In a curious twist, the FTX hacker has seemingly employed a comparable money laundering tactic to the one utilized during the harrowing events of November 2022. Back then, the perpetrator adroitly converted 65,000 ETH, an equivalent of $100 million, to BTC through the sophisticated cross-chain bridge RenBridge. Interestingly, THORSwap, the very platform that facilitated the recent and notable ETH-BTC conversion, abruptly halted swaps on the sixth day of October, ostensibly taking a proactive stance to seek a sustainable solution, perhaps to deter any future illicit transactions on its platform.

"The 180,000 ETH that remained untouched and unconverted to Bitcoin through RenBridge lay dormant, undisturbed until the early hours of September 30, 2023, at which point its value had surged significantly to an astonishing $300 million," elaborated Elliptic in their comprehensive and insightful report.
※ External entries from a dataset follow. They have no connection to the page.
(* ===== verification/Json.v ===== *)
(** * JSON-shaped Go values

    The [any] values the operator passes around: what [encoding/json] decodes
    a device answer into, and what the profile renderer builds.  Both only ever
    hold nil, booleans, float64 numbers, strings, [[]any] and [map[string]any],
    so these six are the constructors.  Numbers are IEEE-754 binary64 values
    ([SpecFloat.spec_float] at precision 53), maps are stdpp's [gmap], whose
    Leibniz equality is equality of Go maps.  The file also holds the leaf
    comparison of drift/diff.go and the deep merge of the fake device. *)

From stdpp Require Import prelude gmap strings pretty sorting list.
From Stdlib Require Import SpecFloat.
From S2P Require Import Prelude.

(** ** Values *)

Inductive value : Type :=
| VNull
| VBool (b : bool)
| VNum (f : spec_float)
| VStr (s : string)
| VArr (l : list value)
| VObj (m : gmap string value).

(** [map[string]any]. *)
Abbreviation obj := (gmap string value).

(** [float64(z)] for a machine integer [z]. *)
Definition float64_of_Z (z : Z) : spec_float :=
  binary_normalize 53 1024 z 0 false.

(** Go's [==] on float64. *)
Definition float_eq (a b : spec_float) : bool := SFeqb a b.

(** [v.(map[string]any)] with the comma-ok form: [None] when [ok] is false. *)
Definition as_map (v : value) : option obj :=
  match v with VObj m => Some m | _ => None end.

(** The nested map under a value, empty when there is none. *)
Definition map_of (v : option value) : obj :=
  match v with Some (VObj m) => m | _ => ∅ end.
Arguments map_of v : simpl nomatch.

(** [json.Unmarshal(raw, &m)] for [m map[string]any]: objects decode, [null]
    leaves the map nil, any other document is a type error. *)
Definition unmarshal_map (raw : value) : option obj :=
  match raw with
  | VObj m => Some m
  | VNull => Some ∅
  | _ => None
  end.

(** ** Text *)

(** The [fmt] verbs [%v] (of a leaf value) and [%q] (of a string).  The texts
    only ever end up in messages, so nothing is assumed of them. *)
Class Fmt : Type := {
  fmt_v : value → string;
  fmt_q : string → string;
}.

(** [json.Marshal] of a value: its text (object keys in order), or an error for a
    value JSON has no text for. *)
Class JsonText : Type := {
  json_Marshal : value → res string string;
}.

(** ** Equality *)

(** [reflect.DeepEqual] on these values. *)
Fixpoint deepEqual (a b : value) {struct a} : bool :=
  match a, b with
  | VNull, VNull => true
  | VBool x, VBool y => Bool.eqb x y
  | VNum x, VNum y => float_eq x y
  | VStr x, VStr y => String.eqb x y
  | VArr x, VArr y =>
      (fix go (x y : list value) {struct x} : bool :=
         match x, y with
         | [], [] => true
         | a :: x, b :: y => deepEqual a b && go x y
         | _, _ => false
         end) x y
  | VObj x, VObj y =>
      bool_decide (dom x = dom y) &&
      map_fold (λ k a acc, match y !! k with
                           | Some b => deepEqual a b
                           | None => false
                           end && acc) true x
  | _, _ => false
  end.

(** [toFloat] of drift/diff.go.  Values carry numbers as float64 only, so the
    other numeric cases of the type switch have no inhabitant here. *)
Definition toFloat (v : value) : option spec_float :=
  match v with VNum f => Some f | _ => None end.

Definition leafEqual (w h : value) : bool :=
  match toFloat w with
  | Some wf => match toFloat h with Some hf => float_eq wf hf | None => false end
  | None => deepEqual w h
  end.

(** ** Deep merge (the fake device's [merge]) *)

(** The value [merge] stores under a key: objects are merged into the object
    already there (or into an empty one), everything else replaces it. *)
Fixpoint merge_val (dst : option value) (src : value) {struct src} : value :=
  match src with
  | VObj sm =>
      VObj (map_fold (λ k v acc, <[k := merge_val (map_of dst !! k) v]> acc)
              (map_of dst) sm)
  | v => v
  end.

Definition merge (dst src : obj) : obj :=
  map_fold (λ k v acc, <[k := merge_val (dst !! k) v]> acc) dst src.

(** ** Well-formed numbers *)

Definition not_nan (f : spec_float) : bool :=
  match f with S754_nan => false | _ => true end.

(** No NaN anywhere: what JSON can carry. *)
Fixpoint no_nan (v : value) : bool :=
  match v with
  | VNum f => not_nan f
  | VArr l => forallb no_nan l
  | VObj m => map_fold (λ _ v acc, no_nan v && acc) true m
  | _ => true
  end.

(** Number of nodes of a value; the induction measure. *)
Fixpoint vsize (v : value) : nat :=
  match v with
  | VArr l => S (foldr (λ x n, vsize x + n) 0 l)
  | VObj m => S (map_fold (λ _ x n, vsize x + n) 0 m)
  | _ => 1
  end.

(** ** Lemmas *)

#[export] Instance spec_float_eq_dec : EqDecision spec_float.
Proof. intros x y. unfold Decision. repeat decide equality. Defined.

#[export] Instance value_eq_dec : EqDecision value.
Proof.
  refine (
    fix go v1 v2 :=
      let _ : EqDecision value := @go in
      match v1, v2 with
      | VNull, VNull => left _
      | VBool x, VBool y => cast_if (decide (x = y))
      | VNum x, VNum y => cast_if (decide (x = y))
      | VStr x, VStr y => cast_if (decide (x = y))
      | VArr x, VArr y => cast_if (decide (x = y))
      | VObj x, VObj y => cast_if (decide (x = y))
      | _, _ => right _
      end);
    abstract congruence.
Defined.

Lemma map_fold_plus_lookup {V} (f : V → nat) (m : gmap string V) k v :
  m !! k = Some v → f v ≤ map_fold (λ _ x n, f x + n) 0 m.
Proof.
  intros Hk. rewrite <-(insert_delete_id m k v) by done.
  rewrite map_fold_insert_L; [lia|intros; lia|apply lookup_delete_eq].
Qed.

Lemma vsize_lookup (m : obj) k v : m !! k = Some v → vsize v < vsize (VObj m).
Proof. intros H. simpl. pose proof (map_fold_plus_lookup vsize m k v H). lia. Qed.

Lemma vsize_elem (l : list value) v : v ∈ l → vsize v < vsize (VArr l).
Proof.
  simpl. induction 1 as [x l|x y l _ IH]; simpl in *; lia.
Qed.

(** Induction that goes through arrays and objects. *)
Lemma value_ind' (P : value → Prop)
  (Hnull : P VNull) (Hbool : ∀ b, P (VBool b)) (Hnum : ∀ f, P (VNum f))
  (Hstr : ∀ s, P (VStr s))
  (Harr : ∀ l, Forall P l → P (VArr l))
  (Hobj : ∀ m, map_Forall (λ _, P) m → P (VObj m)) :
  ∀ v, P v.
Proof.
  intros v. remember (vsize v) as n eqn:Hn. revert v Hn.
  induction (lt_wf n) as [n _ IH]; intros [| | | |l|m] ->; try done.
  - apply Harr, Forall_forall. intros v Hv. eapply IH; [|done]. by apply vsize_elem.
  - apply Hobj. intros k v Hv. eapply IH; [|done]. by eapply vsize_lookup.
Qed.

(** A fold that stores one entry per key is a pointwise update. *)
Lemma map_fold_insert_lookup {V W} (f : string → V → W) (d : gmap string W)
  (m : gmap string V) i :
  map_fold (λ k v acc, <[k := f k v]> acc) d m !! i =
  match m !! i with Some v => Some (f i v) | None => d !! i end.
Proof.
  induction m as [|k v m Hk IH] using map_ind.
  { by rewrite map_fold_empty, lookup_empty. }
  rewrite map_fold_insert_L; [|intros; by apply insert_insert_ne|done].
  destruct (decide (k = i)) as [->|Hne]; by simplify_map_eq.
Qed.

(** A boolean conjunction over a map. *)
Lemma map_fold_andb {V} (p : string → V → bool) (m : gmap string V) :
  map_fold (λ k v acc, p k v && acc) true m = true ↔
  ∀ k v, m !! k = Some v → p k v = true.
Proof.
  induction m as [|k v m Hk IH] using map_ind.
  { rewrite map_fold_empty. split; [|done]. intros _ k v H. by simplify_map_eq. }
  rewrite map_fold_insert_L; [|intros; by rewrite !andb_assoc, (andb_comm (p j1 z1))|done].
  rewrite andb_true_iff, IH. split.
  - intros [Hv H] i w Hi. apply lookup_insert_Some in Hi as [[<- <-]|[_ Hi]]; eauto.
  - intros H. split; [apply H; by simplify_map_eq|].
    intros i w Hi. apply H. rewrite lookup_insert_ne; [done|]. by intros ->; congruence.
Qed.

Lemma merge_lookup (d s : obj) k :
  merge d s !! k =
  match s !! k with Some v => Some (merge_val (d !! k) v) | None => d !! k end.
Proof. apply (map_fold_insert_lookup (λ k v, merge_val (d !! k) v)). Qed.

Lemma merge_val_obj dst (sm : obj) :
  merge_val dst (VObj sm) = VObj (merge (map_of dst) sm).
Proof. done. Qed.

Lemma merge_empty_r (d : obj) : merge d ∅ = d.
Proof. apply map_eq; intros k. by rewrite merge_lookup, lookup_empty. Qed.

Lemma no_nan_obj (m : obj) :
  no_nan (VObj m) = true ↔ ∀ k v, m !! k = Some v → no_nan v = true.
Proof. apply (map_fold_andb (λ _ v, no_nan v)). Qed.

Lemma float_eq_refl f : not_nan f = true → float_eq f f = true.
Proof.
  unfold float_eq, SFeqb, SFcompare. destruct f as [s|s| |s m e]; simpl; try done.
  - by destruct s.
  - intros _. rewrite Z.compare_refl.
    assert (PosDef.Pos.compare_cont Eq m m = Eq) as -> by apply Pos.compare_refl.
    by destruct s.
Qed.

(** Shifting a nonnegative significand right keeps it nonnegative. *)
Lemma shr_1_nonneg mrs : (0 <= shr_m mrs → 0 <= shr_m (shr_1 mrs))%Z.
Proof. destruct mrs as [[|[]|[]] r s]; simpl; lia. Qed.

Lemma shr_fexp_nonneg prec emax m e l :
  (0 <= m → 0 <= shr_m (fst (shr_fexp prec emax m e l)))%Z.
Proof.
  intros Hm. unfold shr_fexp, shr.
  assert (Hr : (0 <= shr_m (shr_record_of_loc m l))%Z) by (destruct l as [|[]]; done).
  destruct (_ - _)%Z as [|p|p]; simpl; [done| |done].
  revert Hr. generalize (shr_record_of_loc m l) as r.
  induction p as [p IH|p IH|]; intros r Hr; simpl; auto using shr_1_nonneg.
Qed.

Lemma round_even_nonneg m l : (0 <= m → 0 <= round_nearest_even m l)%Z.
Proof. unfold round_nearest_even. intros. repeat case_match; lia. Qed.

(** Converting an integer never produces NaN. *)
Lemma float64_of_Z_not_nan z : not_nan (float64_of_Z z) = true.
Proof.
  assert (Hr : ∀ s p, not_nan (binary_round 53 1024 s p 0) = true).
  { intros s p. unfold binary_round. destruct (shl_align _ _ _) as [mz ez].
    unfold binary_round_aux.
    pose proof (shr_fexp_nonneg 53 1024 (Z.pos mz) ez loc_Exact ltac:(done)) as H1.
    destruct (shr_fexp _ _ _ _ _) as [mrs e]. simpl in H1.
    apply (round_even_nonneg _ (loc_of_shr_record mrs)) in H1.
    pose proof (shr_fexp_nonneg 53 1024 _ e loc_Exact H1) as H2.
    destruct (shr_fexp _ _ _ _ _) as [mrs' e']. simpl in H2.
    destruct (shr_m mrs'); [done| |lia]. by case_match. }
  unfold float64_of_Z, binary_normalize. destruct z; [done|apply Hr..].
Qed.

Lemma deepEqual_refl v : no_nan v = true → deepEqual v v = true.
Proof.
  induction v as [|b|f|s|l IH|m IH] using value_ind'; simpl; intros Hn.
  - done.
  - apply Bool.eqb_reflx.
  - by apply float_eq_refl.
  - apply String.eqb_refl.
  - induction IH as [|v l Hv _ IHl]; simpl in *; [done|].
    apply andb_true_iff in Hn as [Hn1 Hn2]. by rewrite Hv, IHl.
  - rewrite bool_decide_eq_true_2 by done. simpl.
    rewrite (map_fold_andb (λ _, no_nan)) in Hn.
    apply (map_fold_andb (λ k a, match m !! k with
                                 | Some b => deepEqual a b
                                 | None => false
                                 end)).
    intros k v Hk. rewrite Hk. eauto.
Qed.

Lemma leafEqual_refl v : no_nan v = true → leafEqual v v = true.
Proof.
  intros Hn. unfold leafEqual. destruct v; simpl; [by apply (deepEqual_refl _ Hn)..].
Qed.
Daily number of transactions involving FTX stolen assets. Source: EllipticDaily number of transactions involving FTX stolen assets. Source: Elliptic

Additionally, Elliptic underscored the financial loss incurred by the FTX hacker, amounting to a staggering $94 million, in the frenetic days that followed the initial hack. The attacker, evidently in a rush to legitimize the stolen funds, resorted to utilizing various decentralized exchanges, cross-chain bridges, and mixers, employing an elaborate strategy to cover their tracks.

As we approach the anniversary of this audacious cyber attack, the identity of the FTX thief remains an enigma, adding an air of suspense and intrigue to the narrative, as meticulously outlined by Elliptic. The blockchain analytics firm has put forth three plausible entities that could be intertwined with the FTX theft: the possibility of an inside job involving FTX personnel, the ominous presence of the Lazarus Group hailing from North Korea, or the involvement of shadowy criminal organizations with apparent ties to Russia.

"Amidst the chaos that enveloped the company, plunging it into a state of bankruptcy and eventual collapse, certain FTX employees held the keys to the kingdom, so to speak, with access to the business's crypto assets for operational necessities. In this turbulent and uncertain environment, it is conceivable that an internal actor could have exploited this access and made off with these valuable assets," underscored the report from Elliptic, providing a compelling backdrop to this ongoing saga.